Ödeme, isyan et!
Batı, Rusya’ya uygulanan ambargonun faturasını ağır ödüyor. Avrupa’daki kriz, sokakları ısıtıyor. İngiltere’deki faturaları ‘Ödeme’ hareketi büyürken liderlerinden Dr. James Meadway, hükümetleri korku sardığını söylüyor.
Yaren ÇOLAK
Rusya’nın Ukrayna’ya saldırısı sonrası Moskova’ya yönelik yaptırım paketleri hayata geçiren Avrupa Birliği (AB) ülkeleri kış aylarının da yaklaşması ile beraber kara kara düşünüyor. Birlik ülkelerinin Moskova’yı hedef alan politikalarına karşılık Gazprom’un vanaları belirsiz süreyle kapatması Avrupa’ya son darbe oldu.
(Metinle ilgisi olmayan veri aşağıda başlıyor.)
(** ** Running a program one statement at a time *)

Lemma bind_bind {A B C} (m : M L A) (f : A -> M L B) (g : B -> M L C) s :
  bind (bind m f) g s = bind m (fun x => bind (f x) g) s.
Proof.
  unfold bind. destruct (m s) as [[[a|e] s1] l1]; [|done].
  destruct (f a s1) as [[[b|e] s2] l2]; [|done].
  destruct (g b s2) as [[r s3] l3]. by rewrite app_assoc.
Qed.

Lemma bind_run {A B} (m : M L A) (k : A -> M L B) s :
  bind m k s =
  match m s with
  | (Ok a, s1, l1) => prepend l1 (k a s1)
  | (Raise e, s1, l1) => (Raise e, s1, l1)
  end.
Proof. unfold bind. by destruct (m s) as [[[a|e] s1] l1]. Qed.

Lemma prepend_nil {A} (x : result A * State L * list (entry L)) : prepend [] x = x.
Proof. by destruct x as [[r s] l]. Qed.

Lemma outcome_prepend {A} l (x : result A * State L * list (entry L)) :
  outcome (prepend l x) = outcome x.
Proof. by destruct x as [[r s] l']. Qed.

Lemma final_prepend {A} l (x : result A * State L * list (entry L)) :
  final (prepend l x) = final x.
Proof. by destruct x as [[r s] l']. Qed.

Lemma trace_prepend {A} l (x : result A * State L * list (entry L)) :
  trace (prepend l x) = l ++ trace x.
Proof. by destruct x as [[r s] l']. Qed.

Lemma restore_grad s :
  set_grad_enabled (grad_enabled s) (set_grad_enabled false s) = s.
Proof. by destruct s. Qed.

Lemma code_cells_notebook :
  code_cells L (notebook L) =
  [ imports_cell L; clip_similarity_cell L; second_clip_similarity_cell L;
    blip_vqa_cell L ].
Proof. reflexivity. Qed.

Section Steps.
Context {B : Type} (Q : result B * State L * list (entry L) -> Prop).

Lemma step_bind {A C} (m : M L A) (f : A -> M L C) (g : C -> M L B) s :
  holds Q (bind m (fun x => bind (f x) g) s) -> holds Q (bind (bind m f) g s).
Proof. by rewrite bind_bind. Qed.

Lemma step_ret {A} (a : A) (k : A -> M L B) s :
  holds Q (k a s) -> holds Q (bind (ret a) k s).
Proof. rewrite bind_run. unfold ret. by rewrite prepend_nil. Qed.

Lemma step_raise {A} e (k : A -> M L B) s :
  Q (Raise e, s, []) -> holds Q (bind (raise e) k s).
Proof. done. Qed.

Lemma step_assign n v (k : unit -> M L B) s s' :
  set_globals (<[n:=v]> (globals s)) s = s' ->
  holds Q (k tt s') -> holds Q (bind (assign n v) k s).
Proof. intros <-. rewrite bind_run. unfold assign. by rewrite prepend_nil. Qed.

Lemma step_get_global n (k : value L -> M L B) s o b :
  globals s !! n = o ->
  builtin n = b ->
  holds Q (match o with
           | Some v => k v s
           | None =>
               match b with
               | Some v => k v s
               | None => (Raise (NameError n), s, [])
               end
           end) ->
  holds Q (bind (get_global n) k s).
Proof.
  intros <- <-. rewrite bind_run. unfold get_global.
  destruct (globals s !! n); [by rewrite prepend_nil|].
  destruct (builtin n); [by rewrite prepend_nil|done].
Qed.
Hem pandeminin ekonomide bıraktığı etkiler hem de Rusya-Ukrayna savaşı ile aşırı yükselen gıda ve enerji fiyatları, enflasyonu rekor seviyelere çıkarırken kötü yönetime karşı halk sokakta.
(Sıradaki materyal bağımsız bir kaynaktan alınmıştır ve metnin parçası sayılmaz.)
(** X12.  [uploadAsset] posts one multipart form to
    [<damPath>.createasset.html], with the content as the part [file]
    (under the file name, with the given MIME type or
    "application/octet-stream") and the file name as the field [fileName];
    its [Accept] header is "application/json" whatever the form's own
    headers say, and the other headers are the form's.  When the server
    accepts it, the result is the server's body, unchanged. *)
Theorem uploadAsset_posts_file
    (config : gmap string string) (net : client -> request -> outcome)
    (form_headers : list (string * string)) (c : client)
    (damPath fileName fileContent : string) (mimeType : option string) :
  getClient config = inr c ->
  exists hdrs,
    let r := POST (damPath ++ ".createasset.html")
               (Multipart [ FilePart "file" fileContent fileName
                              (default "application/octet-stream" mimeType);
                            FieldPart "fileName" fileName ]) hdrs in
    fst (uploadAsset config net form_headers damPath fileName fileContent mimeType) = [(c, r)] /\
    param "Accept" hdrs = Some "application/json" /\
    (forall k, k <> "Accept" -> param k hdrs = param k form_headers) /\
    (forall data,
       net c r = Resolved data ->
       snd (uploadAsset config net form_headers damPath fileName fileContent mimeType)
         = inr data).
Proof.
  intros Hc. unfold uploadAsset. rewrite Hc. simpl. unfold send.
  exists (set_prop "Accept" "application/json" form_headers). cbv zeta.
  split; [|split; [|split]].
  - match goal with |- context [net ?c ?r] => destruct (net c r) end; reflexivity.
  - rewrite param_set_prop. reflexivity.
  - intros k Hk. rewrite param_set_prop.
    destruct (String.eqb_spec "Accept" k); [congruence|reflexivity].
  - intros data Hn. rewrite Hn. reflexivity.
Qed.

(** An upload whose form headers bring an [Accept] of their own. *)
Lemma uploadAsset_posts_file_witness :
  getClient admin_config = inr admin_client /\
  snd (uploadAsset admin_config (answer (JStr "created"))
         [("content-type", "multipart/form-data; boundary=x"); ("Accept", "text/html")]
         "/content/dam/site" "photo.jpg" "bytes" None)
    = inr (JStr "created").
Proof.
  assert (Hc : getClient admin_config = inr admin_client) by reflexivity.
  split; [exact Hc|].
  destruct (uploadAsset_posts_file admin_config (answer (JStr "created"))
              [("content-type", "multipart/form-data; boundary=x"); ("Accept", "text/html")]
              admin_client "/content/dam/site" "photo.jpg" "bytes" None Hc)
    as (hdrs & _ & _ & _ & Hok).
  apply Hok. reflexivity.
Defined.

(** * Further properties of the listings *)

Lemma listAssets_loop_below_one path limit entries :
  no_null_child entries ->
  (limit < 1)%Z ->
  exists rows,
    listAssets_loop path limit entries [] = inr rows /\
    map Asset.name rows = firstn 1 (map fst (List.filter asset_child entries)).
Proof.
  intros Hnull Hlimit. induction entries as [|[key value] rest IH].
  - exists []. auto.
  - apply Forall_cons in Hnull as [Hv Hnull]. unfold reserved in Hv. simpl in Hv.
    specialize (IH Hnull).
    simpl. unfold asset_child at 1, reserved. simpl.
    destruct (skip_key key) eqn:Hs; simpl; [exact IH|].
    specialize (Hv eq_refl).
    destruct value as [|b|n|s|items|props]; simpl; try exact IH; [congruence|].
    destruct (own "jcr:primaryType" props) as [primaryType|]; simpl; [|exact IH].
    destruct (truthy_value primaryType); [|exact IH].
    match goal with |- context [(?a >=? ?b)%Z] => destruct (Z.geb_spec a b) as [Hge|Hlt] end;
      [|lia].
    eexists. split; [reflexivity|]. simpl. rewrite firstn_0. reflexivity.
Qed.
Krizin vurduğu İngiltere’de Don’t Pay (Ödeme) hareketi büyürken Londra merkezli düşünce kuruluşu Progressive Economy Forum’un (İlerici Ekonomi Forumu) Yöneticisi, Ekonomist ve Ödeme hareketinin destekçisi Dr. James Meadway İngiltere ve Avrupa’daki tabloyu BirGün’e değerlendirdi.
Avrupa’da enflasyon ve enerji fiyatlarındaki hızlı artışın temelinde yatan nedir? Nasıl önlenebilir?
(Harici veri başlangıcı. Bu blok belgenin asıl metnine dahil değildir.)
(** One iteration of the [for] loop. *)
Definition step (st : State) (msg : Message) : State :=
  let out := cleaned_output st ++ markers st msg in
  if emitted msg then
    {| cleaned_output := out ++ [message_line st msg];
       last_date := next_date st msg;
       last_sender := Some (sender_raw msg);
       last_timestamp := ts_ms msg |}
  else
    {| cleaned_output := out;
       last_date := next_date st msg;
       last_sender := last_sender st;
       last_timestamp := last_timestamp st |}.

Definition run (st : State) (all_messages : list Message) : State :=
  fold_left step all_messages st.

End Loop.

(** ** Merging the fragments *)

(** [list.sort] and [sorted] are stable: elements that compare equal keep
    their order.  Insertion from the right computes that list ([le x y] is
    [not (y < x)] on the keys). *)
Section Sort.
Context {A : Type} (le : A -> A -> bool).

Fixpoint insert_sorted (x : A) (l : list A) : list A :=
  match l with
  | [] => [x]
  | y :: l' => if le x y then x :: l else y :: insert_sorted x l'
  end.

Fixpoint stable_sort (l : list A) : list A :=
  match l with
  | [] => []
  | x :: l' => insert_sorted x (stable_sort l')
  end.

End Sort.

(** Comparison of two elements by an integer key, as [sort(key=...)] does,
    and the elements of a list that have a given key, in their order. *)
Definition leb_on {A : Type} (key : A -> Z) (a b : A) : bool :=
  key a <=? key b.

Definition ordered_on {A : Type} (key : A -> Z) (a b : A) : Prop :=
  key a <= key b.

Definition with_key {A : Type} (key : A -> Z) (k : Z) (l : list A) : list A :=
  List.filter (fun a => key a =? k) l.

(** The order of [str]: lexicographic on code points. *)
Fixpoint str_leb (a b : pystr) : bool :=
  match a, b with
  | [], _ => true
  | _ :: _, [] => false
  | x :: a', y :: b' => (x <? y)%N || (x =? y)%N && str_leb a' b'
  end.

(** The sort key [lambda x: x.get('timestamp_ms', 0)]. *)
Definition sort_key (msg : Message) : Z := default 0 (timestamp_ms msg).

Definition key_le : Message -> Message -> bool := leb_on sort_key.

(** Line 75: the names of the folder kept and put in order. *)
Definition json_files (listing : list (pystr * Fragment))
  : list (pystr * Fragment) :=
  stable_sort (fun a b => str_leb (fst a) (fst b))
    (List.filter
       (fun f => endswith (lit ".json") (fst f)
                 && startswith (lit "message_") (fst f))
       listing).

(** Lines 80 and 81: what one file adds to [all_messages]. *)
Definition fragment_messages (target_thread_title : pystr) (data : Fragment)
  : list Message :=
  if str_eqb (fixed (title data)) target_thread_title
  then default [] (messages data) else [].

(** Lines 76 to 81 on the files already chosen. *)
Definition collect (target_thread_title : pystr) (files : list Fragment)
  : list Message :=
  flat_map (fragment_messages target_thread_title) files.

(** Lines 75 to 83.  [listing] is the folder: each name that
    [os.listdir] returns with the parsed content of that file. *)
Definition all_messages (conv : Conversation)
  (listing : list (pystr * Fragment)) : list Message :=
  stable_sort key_le (collect (conv_title conv) (map snd (json_files listing))).

(** ** The transcript *)

(** The dictionary [meta_labels] that [main] passes. *)
Definition main_meta_labels : dict :=
  list_to_map
    [(lit "1", lit "Full"); (lit "2", lit "Optimized");
     (lit "3", lit "Minimal"); (lit "4", lit "None")].

Section Transcript.
Context `{Host}.

Definition strategy_label (meta_labels : dict) (meta_choice : pystr) : pystr :=
  get meta_labels meta_choice (lit "Optimized").

(** The lines written before the transcript, each with its newline. *)
Definition header_lines (conv : Conversation) (user_name meta_choice : pystr)
  (meta_labels : dict) : list pystr :=
  [lit "SYSTEM: INSTASCRIBE DM DATASET" ++ nl;
   lit "GENERATED_ON: " ++ today ++ nl;
   lit "FOLDER_SOURCE: " ++ folder_id conv ++ nl;
   lit "OWNER_IDENTITY: "
     ++ (if truthy user_name then user_name else lit "Not Specified") ++ nl;
   lit "PARTICIPANTS: " ++ join (lit ", ") (participants conv) ++ nl;
   lit "METADATA_STRATEGY: " ++ strategy_label meta_labels meta_choice ++ nl;
   replicate 60 (ch "=") ++ nl].

(** The file [process_single_conversation] writes: its name (joined to the
    output folder by the caller's file system) and its text. *)
Record Output := {
  output_filename : pystr;
  text : pystr
}.

Definition process_single_conversation (conv : Conversation)
  (user_name self_aware_input meta_choice : pystr) (meta_labels : dict)
  (listing : list (pystr * Fragment)) : Output :=
  let st :=
    run user_name self_aware_input meta_choice initial
      (all_messages conv listing) in
  {| output_filename := lit "instascribe_" ++ folder_id conv ++ lit ".txt";
     text := concat (header_lines conv user_name meta_choice meta_labels)
             ++ join nl (cleaned_output st) |}.

End Transcript.

(** ** A host to run examples on

    ASCII case mapping and word class, the UTC time zone, and the gap
    rounded on its exact value.  On ASCII text and away from rounding ties
    this is what CPython computes on a machine set to UTC. *)

Module AsciiUtc.

Definition lower_char (c : N) : N :=
  if ((65 <=? c) && (c <=? 90))%N then (c + 32)%N else c.

Definition word_char (c : N) : bool :=
  ((48 <=? c) && (c <=? 57) || (65 <=? c) && (c <=? 90)
   || (97 <=? c) && (c <=? 122) || (c =? 95))%N.

(** Year, month and day of the day numbered [z] from 1970-01-01. *)
Definition civil_from_days (z : Z) : Z * Z * Z :=
  let z := z + 719468 in
  let era := z / 146097 in
  let doe := z - era * 146097 in
  let yoe := (doe - doe / 1460 + doe / 36524 - doe / 146096) / 365 in
  let doy := doe - (365 * yoe + yoe / 4 - yoe / 100) in
  let mp := (5 * doy + 2) / 153 in
  let d := doy - (153 * mp + 2) / 5 + 1 in
  let m := if mp <? 10 then mp + 3 else mp - 9 in
  (yoe + era * 400 + (if m <=? 2 then 1 else 0), m, d).

Definition weekday_names : list pystr :=
  [lit "Monday"; lit "Tuesday"; lit "Wednesday"; lit "Thursday";
   lit "Friday"; lit "Saturday"; lit "Sunday"].

Definition pad (width : nat) (s : pystr) : pystr :=
  replicate (width - length s) (ch "0") ++ s.

Definition date_of (ts : Z) : pystr :=
  let days := ts / 1000 / 86400 in
  let '(y, m, d) := civil_from_days days in
  pad 4 (str_of_int y) ++ lit "-" ++ fmt_02d m ++ lit "-" ++ fmt_02d d
  ++ lit " ("
  ++ nth (Z.to_nat ((days + 3) mod 7)) weekday_names []
  ++ lit ")".

Definition time_of (ts : Z) : pystr :=
  let secs := (ts / 1000) mod 86400 in
  fmt_02d (secs / 3600) ++ lit ":" ++ fmt_02d (secs mod 3600 / 60).

Definition gap_hours (elapsed : Z) : pystr :=
  let q := elapsed / 360000 in
  let r := elapsed mod 360000 in
  let tenths :=
    if (180000 <? r) || (r =? 180000) && Z.odd q then q + 1 else q in
  str_of_int (tenths / 10) ++ lit "." ++ str_of_int (tenths mod 10).

End AsciiUtc.

Definition ascii_utc_host : Host :=
  {| str_lower := map AsciiUtc.lower_char;
     re_word := AsciiUtc.word_char;
     strftime_date := AsciiUtc.date_of;
     strftime_time := AsciiUtc.time_of;
     fmt_gap_hours := AsciiUtc.gap_hours;
     today := lit "2026-01-01" |}.

(** ** Discovery: [find_conversations]

    [os.walk] is given by what it yields: for each directory its path, the
    names of its files and, for its [message_1.json], what [open] and
    [json.load] give ([None] when either raises).  A participant is the
    value of its [name] key, [None] when the key is absent, in which case
    [p['name']] raises and the bare [except] skips the directory. *)

Record ConversationFile := {
  file_title : option pystr;
  file_participants : option (list (option pystr))
}.

Record WalkEntry := {
  root : pystr;
  files : list pystr;
  message_1 : option ConversationFile
}.

(** [os.path.basename] with the separator [/]. *)
Definition basename (p : pystr) : pystr := List.last (split (ch "/") p) [].

(** The list comprehension of line 59; [None] when a [name] is missing. *)
Fixpoint participant_names (ps : list (option pystr)) : option (list pystr) :=
  match ps with
  | [] => Some []
  | None :: _ => None
  | Some n :: ps' =>
      match participant_names ps' with
      | Some ns => Some (fixed (Some n) :: ns)
      | None => None
      end
  end.

(** Lines 54 to 67: the descriptor one directory adds, if any. *)
Definition describe (e : WalkEntry) : option Conversation :=
  if bool_decide (lit "message_1.json" ∈ files e) then
    match message_1 e with
    | Some data =>
        match participant_names (default [] (file_participants data)) with
        | Some ps =>
            Some {| path := root e;
                    conv_title :=
                      fixed (Some (default (lit "Unknown") (file_title data)));
                    folder_id := basename (root e);
                    participants := ps |}
        | None => None
        end
    | None => None
    end
  else None.

Section Discovery.
Context `{Host}.

(** The sort key [lambda x: x['title'].lower()] and its comparison. *)
Definition title_key (c : Conversation) : pystr := str_lower (conv_title c).

Definition title_le (a b : Conversation) : bool :=
  str_leb (title_key a) (title_key b).

Definition find_conversations (walk : list WalkEntry) : list Conversation :=
  stable_sort title_le (omap describe walk).

End Discovery.

(** ** Selection in [main]

    [int] is the parser of the interpreter, [None] when it raises. *)

(** [l[k]] with the negative indexes of Python; [None] is [IndexError]. *)
Definition py_index {A : Type} (l : list A) (k : Z) : option A :=
  if 0 <=? k then l !! Z.to_nat k
  else if - Z.of_nat (length l) <=? k
       then l !! Z.to_nat (Z.of_nat (length l) + k)
       else None.

Section Selection.
Variable py_int : pystr -> option Z.

(** Line 210; [None] when the comprehension raises. *)
Definition selection (conversations : list Conversation) (idx : pystr)
  : option (list Conversation) :=
  mapM (fun x => match py_int (strip x) with
                 | Some i => py_index conversations (i - 1)
                 | None => None
                 end)
       (split (ch ",") idx).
Rusya’nın Ukrayna’yı işgal etmesi ve bunun sonucunda (özellikle) doğalgaz arzındaki kesintiler nedeniyle enerji fiyatları fırladı. Ancak doğalgaz ve petrol fiyatları işgalden önce zaten yükseliyordu. Ve fiyatlardaki artış sadece enerji ile ilgili değil, gıda fiyatları da çok hızlı yükseliyor. Gıdada yaşanan yükselişin temel nedeni Ukrayna ve Rusya’nın tahıl gibi temel gıdaların ve aynı zamanda gübre için gerekli kimyasalların çok büyük ihracatçıları olmasından kaynaklanıyor. İki ülke arasındaki savaş Avrupa’da gıda krizini tetikledi. Bununla birlikte, iklim krizi tırmanmaya başladığından, istiladan önce gıda fiyatları zaten bozulmaya başlamıştı. Örneğin kahve fiyatları, Brezilya’daki donların hasata zarar vermesinin ardından geçen yıl fırlamıştı. Gıda ve enerjinin ötesinde, Avrupa’daki aşırı sıcaklık, Ren nehrinin ulaşım için kullanılamaz hale gelmesine yol açarak, kıta boyunca mal taşıma maliyetini çok daha yüksek hale getirerek enflasyonu artırıyor.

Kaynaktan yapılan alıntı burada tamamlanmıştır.